Bacteria in beach sands: an emerging challenge in protecting coastal water quality and bather health

Abstract

To protect bather health at recreational beaches, fecal indicator bacterial standards are used to monitor water quality, and waters exceeding the standards are subsequently closed to bathers. However beachgoers are also in contact with beach sands, the sanitary quality of which is not included within beach monitoring programs. In fact, sands and sediments provide habitat where fecal bacterial populations may persist, and in some cases grow, in the coastal zone. Specific pathogens are less well studied in beach sands and sediments, but there is a body of evidence that they too may persist in these environments. This paper reviews the current state of knowledge regarding the abundance and distribution of fecal indicator bacteria and pathogens in beach sands of diverse climatological regions, and at beaches subjected to varied levels of anthropogenic impact. In all regions fecal indicator bacteria are nearly ubiquitous in beach sands, and similar relationships emerge among fecal indicator abundance in dry sand, submerged sands, and water. Taken together, these studies contextualize a potential public health issue and identify research questions that must be addressed in order to support future policy decisions.

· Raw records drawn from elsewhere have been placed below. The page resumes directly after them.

Lemma find_all_subprocs_closure_witness :
  match find_all_subprocs elements Examples.caller_heap [1%positive] with
  | Ok l =>
      NoDup l /\
      (forall f, f ∈ l <-> reach_from Examples.caller_heap [1%positive] f) /\
      (forall f fs, [1%positive] = f :: fs -> last l = Some f)
  | Raise (ValueError _) => call_cycle Examples.caller_heap
  | Raise _ => False
  end.
Proof.
  apply (find_all_subprocs_closure elements).
  - intros S x. apply elem_of_elements.
  - exact caller_heap_closed.
  - intros f ->%list_elem_of_singleton. apply elem_of_dom. by exists Examples.caller.
Defined.

Lemma find_all_subprocs_self_call_witness :
  calls Examples.recursive_heap 1%positive 1%positive /\
  find_all_subprocs elements Examples.recursive_heap [1%positive] = Ok [1%positive].
Proof.
  apply (find_all_subprocs_self_call elements (fun S x => elem_of_elements S x)
           Examples.recursive_heap 1%positive Examples.recursive).
  - apply lookup_singleton_eq.
  - unfold LoopIR_SubProcs. simpl. set_solver.
Defined.

(** C7.  [main] calls [rec_step], which calls itself: a cycle of the
    call graph that is reached from the list.  When [walk] looks at
    the callee of [rec_step], the set [visited] holds [main] only
    ([rec_step] is added for the nested call), so no cycle is found;
    the nested call returns at once, [rec_step] being seen already.
    No error is raised and both procedures are returned. *)
Theorem self_call_not_rejected :
  calls Examples.main_heap 1%positive 2%positive /\
  calls Examples.main_heap 2%positive 2%positive /\
  find_all_subprocs elements Examples.main_heap [1%positive]
  = Ok [2%positive; 1%positive].
Proof.
  split; [|split].
  - exists Examples.main. split; [reflexivity|].
    unfold LoopIR_SubProcs. simpl. set_solver.
  - exists Examples.rec_step. split; [reflexivity|].
    unfold LoopIR_SubProcs. simpl. set_solver.
  - vm_compute. reflexivity.
Qed.

(** ** Strides and offsets *)

Section layout_facts.
Context {range_env : Type}.
Variable check_non_neg : range_env -> LoopIR.expr -> bool.
Implicit Types st : Compiler range_env.

Lemma strides_fold_denote rho (init : list CIR.expr) (s_last : CIR.expr) ivs v_last :
  denote_all rho init ivs -> denote rho s_last = Some v_last ->
  let '(strides, s) :=
    fold_right (fun a b => (fun '(strides, s) sz => (strides ++ [s], CIR.BinOp Mul sz s true)) b a)
      ([CIR.Const (PyInt 1)], s_last) init in
  denote rho s = Some (fold_right Z.mul 1 (ivs ++ [v_last])) /\
  denote_all rho (rev strides) (row_major (ivs ++ [v_last])).
Proof.
  intros Hinit Hlast. induction Hinit as [|a v init ivs Ha Hinit IH]; simpl.
  - rewrite Hlast. split; [f_equal; lia|]. repeat constructor.
  - destruct (fold_right _ _ init) as [strides s]. destruct IH as [Hs Hstr].
    simpl. rewrite Ha, Hs. split; [reflexivity|].
    rewrite rev_app_distr. simpl. constructor; [exact Hs|exact Hstr].
Qed.

Lemma strides_fold_length (init : list CIR.expr) (s_last : CIR.expr) :
  length (fold_right (fun a b => (fun '(strides, s) sz => (strides ++ [s], CIR.BinOp Mul sz s true)) b a)
            ([CIR.Const (PyInt 1)], s_last) init).1 = S (length init).
Proof.
  induction init as [|a init IH]; [reflexivity|].
  simpl. destruct (fold_right _ _ init) as [strides s]. simpl in *.
  rewrite length_app. simpl. lia.
Qed.

Lemma mapR_length {A B} (f : A -> result B) (l : list A) (r : list B) :
  mapR f l = Ok r -> length r = length l.
Proof.
  revert r. induction l as [|a l IH]; intros r H; simpl in H.
  - by injection H as <-.
  - destruct (f a) as [b|]; [|discriminate]. simpl in H.
    destruct (mapR f l) as [bs|]; [|discriminate]. simpl in H.
    injection H as <-. simpl. f_equal. by apply IH.
Qed.

Lemma fold_left_rev_fold_right {A B} (g : B -> A -> B) (l : list A) (b : B) :
  fold_left g (rev l) b = fold_right (fun a b => g b a) b l.
Proof.
  induction l as [|a l IH]; [reflexivity|].
  simpl. by rewrite fold_left_app, IH.
Qed.

Lemma tensor_strides_ok shp st strides st' :
  tensor_strides check_non_neg shp st = Ok (strides, st') ->
  st' = st /\ length strides = length shp /\
  exists szs,
    mapR (fun i => lift_to_cir check_non_neg i (range _ st)) shp = Ok szs /\
    forall rho ns, denote_all rho szs ns -> denote_all rho strides (row_major ns).
Proof.
  intros H. unfold tensor_strides in H.
  apply bindM_ok_inv in H as (st0 & st1 & Hg & H). injection Hg as <- <-.
  apply bindM_ok_inv in H as (szs & st1 & Hs & H).
  apply lift_ok in Hs as [Hs ->].
  destruct (last szs) as [s_last|] eqn:Hlast; [|discriminate].
  apply last_Some in Hlast as [init ->].
  rewrite removelast_last, fold_left_rev_fold_right in H.
  pose proof (strides_fold_length init s_last) as Hlen.
  pose proof (fun rho ivs v => strides_fold_denote rho init s_last ivs v) as Hden.
  destruct (fold_right _ _ init) as [rstrides s].
  injection H as <- <-.
  split; [reflexivity|]. split.
  - rewrite length_rev. simpl in Hlen. rewrite Hlen.
    apply mapR_length in Hs. rewrite <- Hs, length_app. simpl. lia.
  - exists (init ++ [s_last]). split; [exact Hs|].
    intros rho ns Hns. apply Forall2_app_inv_l in Hns as (ivs & vl & Hi & Hl & ->).
    inversion Hl as [|? v ? ? Hv Hnil]; subst. inversion Hnil; subst.
    by apply (Hden rho ivs v Hi Hv).
Qed.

Figure 1. Pathways of fecal indicator bacteria (FIB) into and out of beach sands

(A) Runoff: Precipitation causes diffuse land-based runoff that concentrates FIB from urban areas (roadways, parking lots, gutters, lawns, pets), agriculture (overflow of animal waste), or feces from wildlife in the watershed into stormwater. Stormwater flows through local waterways or runs directly over beach sands into the intertidal zone. (B) Aging Infrastructure: In urban areas with combined sewer overflows, heavy precipitation delivers a mix of urban runoff and raw sewage to beach sands and/or coastal waters, depending on outfall location and tidal stage. Leaky sewer infrastructure, failed septic systems and buried drainage pipes in the coastal zone may also be sources of FIB to beach sands. (C) Swash zone: Periodic tidal rewetting enables FIB deposited in dry sands to persist or regrow, and waves may deliver FIB from the water column into the upper intertidal sands. (D) Exchange: Resuspension of sand into water by tidal or wind-driven waves may redistribute bacteria from sand to water; humans are then exposed to these bacteria when bathing. Likewise, deposition of particulate matter may introduce or return bacteria to the sand. Accretion of sands could bury FIB-rich sands at the beach, and erosion could alternately expose or relocate contaminated sands along the beach. (E) Water: Residence time of water at the beach may quickly remove or alternately retain bacteria near shore; thus, local hydrography and wind direction contribute to rates of removal or retention. (F) Fecal events: Animals (birds, dogs, wildlife, humans) on the beach may directly introduce FIB to sands, which can subsequently be redistributed over a greater area of beach by pedestrian traffic or weather events. (G) Additional Refugia: Wrack, harboring robust bacterial populations seeded from land-based runoff or surfzone water, may shed FIB to sand or water during high tides.